1Les technologies constituent un paradoxe. En effet, elles ont la fonction de faire communiquer les gens entre eux. Mais si tout le monde se parle et échange de plus en plus, en fait, on s’écoute de moins en moins car on a de moins en moins le temps pour se comprendre et pour partager. Les technologies ne doivent pas masquer les dimensions relationnelles « traditionnelles » (A. Caillé et al., 2011)1 nécessaires à la qualité du vivre ensemble de la société postmoderne. Le grand danger des organisations est de se laisser envahir par l’infobésité en mettant tous les salariés, dont les managers en premier, sous la pression de l’information. La technologie du numérique est source de dangers potentiels, car nous ne maitrisons pas les technologies. Les exemples d’échec et de problèmes majeurs sont légions de Tchernobyl à Fukushima. Dans tous les cas, la numérisation pose des questions symbolisées par le syndrome Big Brother et le meilleur des mondes (E. Morozov, 2011)2.

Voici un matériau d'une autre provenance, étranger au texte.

(** * RobinHood 4: URI parser, iterator combinators and the mongo backend

    A shallow embedding of [src/uri.c] (the raw URI parser), of the iterator
    combinators [rbh_iter_array], [rbh_iter_chunkify] and [rbh_iter_tee], and
    of the update / root operations of the mongo backend
    ([src/backends/mongo/mongo.c]), together with the properties the
    specification states about them.

    Also embedded, with properties read off the code: the destructor of a
    tee, the constructor, the destructor and the query path of the mongo
    backend, the loader of plugins ([rbh_plugin_import]), the operator
    tests of [robinhood/filter.h] and the command line predicates of
    rbh-find-lustre.

    Conventions of the embedding:
    - [errno] and the other process-wide variables live in a [world] record
      that every function receives and returns;
    - a [const void *] that an iterator yields is an [option A]: [None] is
      [NULL], [Some x] a reference to the element [x];
    - a [size_t] is a [Z] in [0, 2^64) and its arithmetic wraps;
    - the outcome of a library call that may fail for lack of resources
      ([malloc], [rbh_queue_push], the [bson_append_*] family, ...) is read
      from the [faults] script of the world, one decision per call, in
      program order. *)

From Stdlib Require Import List ZArith Lia Bool Ascii String Arith.
Import ListNotations.

Set Implicit Arguments.

(* ------------------------------------------------------------------------ *)
(** ** errno values (Linux, <errno.h>) *)

Module Errno.
Definition ENOENT : Z := 2.
Definition EAGAIN : Z := 11.
Definition ENOMEM : Z := 12.
Definition EINVAL : Z := 22.
Definition ENODATA : Z := 61.
Definition ENOBUFS : Z := 105.
End Errno.
Import Errno.

(* ------------------------------------------------------------------------ *)
(** ** Process-wide state *)

Record world : Type := World {
  errno : Z;                      (* the thread's errno *)
  faults : list bool;             (* outcomes of the fallible library calls
                                     still to come, [true] = success; calls
                                     succeed once the script is used up *)
  rbh_backend_error : string      (* the last-error buffer of backend.h *)
}.

Definition set_errno (e : Z) (w : world) : world :=
  World e (faults w) (rbh_backend_error w).

Definition set_backend_error (s : string) (w : world) : world :=
  World (errno w) (faults w) s.

(** One fallible library call: pops the next decision of the script. *)
Definition attempt (w : world) : bool * world :=
  match faults w with
  | [] => (true, w)
  | b :: fs => (b, World (errno w) fs (rbh_backend_error w))
  end.

(** [n] fallible calls chained with [&&]: the first that fails ends the
    chain. *)
Fixpoint attempts (n : nat) (w : world) : bool * world :=
  match n with
  | O => (true, w)
  | S n' =>
      let (ok, w1) := attempt w in
      if ok then attempts n' w1 else (false, w1)
  end.

(** [malloc(3)]: sets [ENOMEM] when it fails. *)
Definition malloc (w : world) : bool * world :=
  let (ok, w1) := attempt w in
  if ok then (true, w1) else (false, set_errno ENOMEM w1).

(** A world in which no library call fails any more. *)
Definition reliable (w : world) : Prop :=
  Forall (fun b => b = true) (faults w).

(** [size_t] arithmetic. *)
Definition SIZE_MOD : Z := 2 ^ 64.
Definition size_t (z : Z) : Z := z mod SIZE_MOD.

(* ------------------------------------------------------------------------ *)
(** ** rbh_parse_raw_uri *)

Module Uri.
(** * UniversalCameraViewer: device enumeration, selection and thread teardown

    A shallow embedding of the four scripts of the repository
    ([asiofinder.py], [capture_app.py], [guiver/main.py], [other.py]) and the
    properties their description states about them.

    The external libraries (sounddevice, rtmixer, OpenCV, pygrabber, Qt) are
    black boxes: what they answer is an input of the model (device lists, the
    outcome of opening a capture backend, the lines typed by the user, the
    item picked in a dialog, the schedule of the threads). *)

From Stdlib Require Import List String Ascii ZArith Lia Bool Arith PeanoNat.
From Stdlib Require Import DecimalString DecimalNat Decimal.
From Stdlib Require Import Floats.
Import ListNotations.

Open Scope string_scope.
Open Scope list_scope.

(* ===================================================================== *)
(** * Python primitives used by the scripts *)
(* ===================================================================== *)

Module Py.

(** [str.lower()] on one character.  Device names are modelled as strings
    of 8-bit characters; only the letters [A]-[Z] have a lower-case form
    that is an ASCII letter, which is all the substring tests below look
    at. *)
Definition lower_ascii (c : ascii) : ascii :=
  let n := nat_of_ascii c in
  if ((65 <=? n) && (n <=? 90))%nat then ascii_of_nat (n + 32) else c.

(** [s.lower()] *)
Fixpoint lower (s : string) : string :=
  match s with
  | EmptyString => EmptyString
  | String c s' => String (lower_ascii c) (lower s')
  end.

(** The string holds ASCII characters only; [lower] is then exactly
    [str.lower()]. *)
Fixpoint is_ascii (s : string) : bool :=
  match s with
  | EmptyString => true
  | String c s' => (nat_of_ascii c <? 128)%nat && is_ascii s'
  end.

(** [sub in s] for strings: [sub] occurs in [s] as a contiguous run. *)
Fixpoint str_in (sub s : string) : bool :=
  match s with
  | EmptyString => String.prefix sub EmptyString
  | String _ s' => String.prefix sub s || str_in sub s'
  end.

(** [str(n)] for a non-negative integer: its decimal digits. *)
Definition str_of_nat (n : nat) : string :=
  NilZero.string_of_uint (Nat.to_uint n).

(** [int(s)] on a string of decimal digits.  [None] stands for
    [ValueError]; the scripts that use it only ever pass the digits
    produced by [str_of_nat]. *)
Definition int_of_str (s : string) : option nat :=
  match NilZero.uint_of_string s with
  | Some d => Some (Nat.of_uint d)
  | None => None
  end.

(** [s.split(sep)[0]]: the part of [s] before the first [sep], all of [s]
    when [sep] does not occur. *)
Fixpoint split_head (sep : ascii) (s : string) : string :=
  match s with
  | EmptyString => EmptyString
  | String c s' =>
      if Ascii.eqb c sep then EmptyString else String c (split_head sep s')
  end.

(** [l.index(x)]: the position of the first element equal to [x];
    [None] stands for [ValueError] ([x] is not in the list). *)
Section Index.
Context {A : Type} (eqb : A -> A -> bool).

Fixpoint index_from (i : nat) (x : A) (l : list A) : option nat :=
  match l with
  | [] => None
  | y :: l' => if eqb y x then Some i else index_from (S i) x l'
  end.

Definition index (l : list A) (x : A) : option nat := index_from 0 x l.
End Index.

(** [enumerate(l)] *)
Fixpoint enumerate_from {A : Type} (i : nat) (l : list A) : list (nat * A) :=
  match l with
  | [] => []
  | x :: l' => (i, x) :: enumerate_from (S i) l'
  end.

Definition enumerate {A : Type} (l : list A) : list (nat * A) :=
  enumerate_from 0 l.

End Py.

(* ===================================================================== *)
(** * Audio device records and the two filtering functions *)
(* ===================================================================== *)

(** One entry of [sd.query_devices()]: a dict with ten keys.  The scripts
    read ['name'], ['hostapi'] and ['max_input_channels']; capture_app also
    compares whole entries (in [list.index]).  ['index'] is the number of
    the device; the latencies and the sample rate are floats. *)
Record sd_device : Type := mk_sd_device {
  name : string;
  index : nat;
  hostapi : nat;
  max_input_channels : Z;
  max_output_channels : Z;
  default_low_input_latency : float;
  default_low_output_latency : float;
  default_high_input_latency : float;
  default_high_output_latency : float;
  default_samplerate : float
}.

(** Python's [==] on two such dicts (two objects, as two calls of
    [sd.query_devices()] return them): every key agrees.  Floats are
    compared as IEEE 754 does, so a NaN equals nothing, itself included. *)
Definition sd_device_eqb (a b : sd_device) : bool :=
  String.eqb (name a) (name b)
  && Nat.eqb (index a) (index b)
  && Nat.eqb (hostapi a) (hostapi b)
  && Z.eqb (max_input_channels a) (max_input_channels b)
  && Z.eqb (max_output_channels a) (max_output_channels b)
  && PrimFloat.eqb (default_low_input_latency a) (default_low_input_latency b)
  && PrimFloat.eqb (default_low_output_latency a) (default_low_output_latency b)
  && PrimFloat.eqb (default_high_input_latency a) (default_high_input_latency b)
  && PrimFloat.eqb (default_high_output_latency a) (default_high_output_latency b)
  && PrimFloat.eqb (default_samplerate a) (default_samplerate b).

(** What [sd.query_devices()] returns is an enumeration: the entry at
    position [i] is the device number [i]. *)
Definition enumeration (devices : list sd_device) : Prop :=
  forall i dev, nth_error devices i = Some dev -> index dev = i.

(** One entry of [sd.query_hostapis()]. *)
Record sd_hostapi : Type := mk_sd_hostapi {
  hostapi_name : string
}.

Module CaptureApp.

(** The condition of the [if] at capture_app.py:136.  The middle test
    reads [dev['name']] as it is, without [.lower()]. *)
Definition selected (dev : sd_device) : bool :=
  (0 <? max_input_channels dev)%Z
  && (Py.str_in "elgato" (Py.lower (name dev))
      || Py.str_in "avermedia" (name dev)
      || Py.str_in "evga" (Py.lower (name dev))).

(** The [for dev in devices] loop of [list_audio_input_devices_filtered],
    with its two accumulators. *)
Fixpoint filter_loop (devices : list sd_device)
         (filtered_devices : list sd_device) (filtered_names : list string)
  : list sd_device * list string :=
  match devices with
  | [] => (filtered_devices, filtered_names)
  | dev :: rest =>
      if selected dev
      then filter_loop rest (filtered_devices ++ [dev])
                       (filtered_names ++ [name dev])
      else filter_loop rest filtered_devices filtered_names
  end.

2Nous sommes envahis par les outils et au-delà par l’information qu’ils génèrent. Le véritable défi à relever pour les entreprises est de réussir à passer de l’usage d’outils à la façon dont ces outils peuvent participer à l’émergence de nouvelles pratiques sociales générant de meilleures interactions entre les personnes. Les outils peuvent souvent y aider, mais ils peuvent aussi en constituer des obstacles.

3Les entreprises doivent répondre à ces problèmes en mettant en place des démarches pour maîtriser leurs dimensions informationnelles et communicationnelles. L’objectif ultime est de créer les conditions culturelles, managériales et organisationnelles pour développer et améliorer les dimensions relationnelles entre les salariés. Il faut permettre que le travail devienne beaucoup plus collaboratif et virtuel. Aujourd’hui, « Toute organisation, qu’elle soit publique ou privée, familiale ou multinationale, pourrait, voire devrait fonctionner davantage en réseau pour rester compétitive dans son environnement »3. Ce travail collaboratif permet la virtualité, abolie les distances4 et surtout crée les conditions pour optimiser les nouveaux modes de travail basés sur des logiques de projets5. Mais au-delà du « travailler ensemble » il faut que les organisations permettent à leurs salariés de savoir mieux « vivre ensemble ». La fonction RH doit maintenant s’emparer de ces questions et jouer le rôle d’architecte des relations dans l’entreprise.

4Nous voulons faire comprendre la façon dont la fonction RH doit être au cœur des démarches pour faire entrer une entreprise dans une culture collaborative et virtuelle : bilan, définition et mise en place d’une architecture et d’un urbanisme informationnels et communicationnels, outils de suivi, accompagnements, ateliers d’échanges de pratiques… Au cœur de ces questionnements : la capacité des managers de proximité de devenir des accompagnateurs, des facilitateurs et des régulateurs. Ils ne doivent plus se limiter à être des gestionnaires de reporting. En effet, ce sont eux qui peuvent et doivent impulser les nouvelles pratiques de travail générant du collaboratif, du virtuel et… de la convivialité.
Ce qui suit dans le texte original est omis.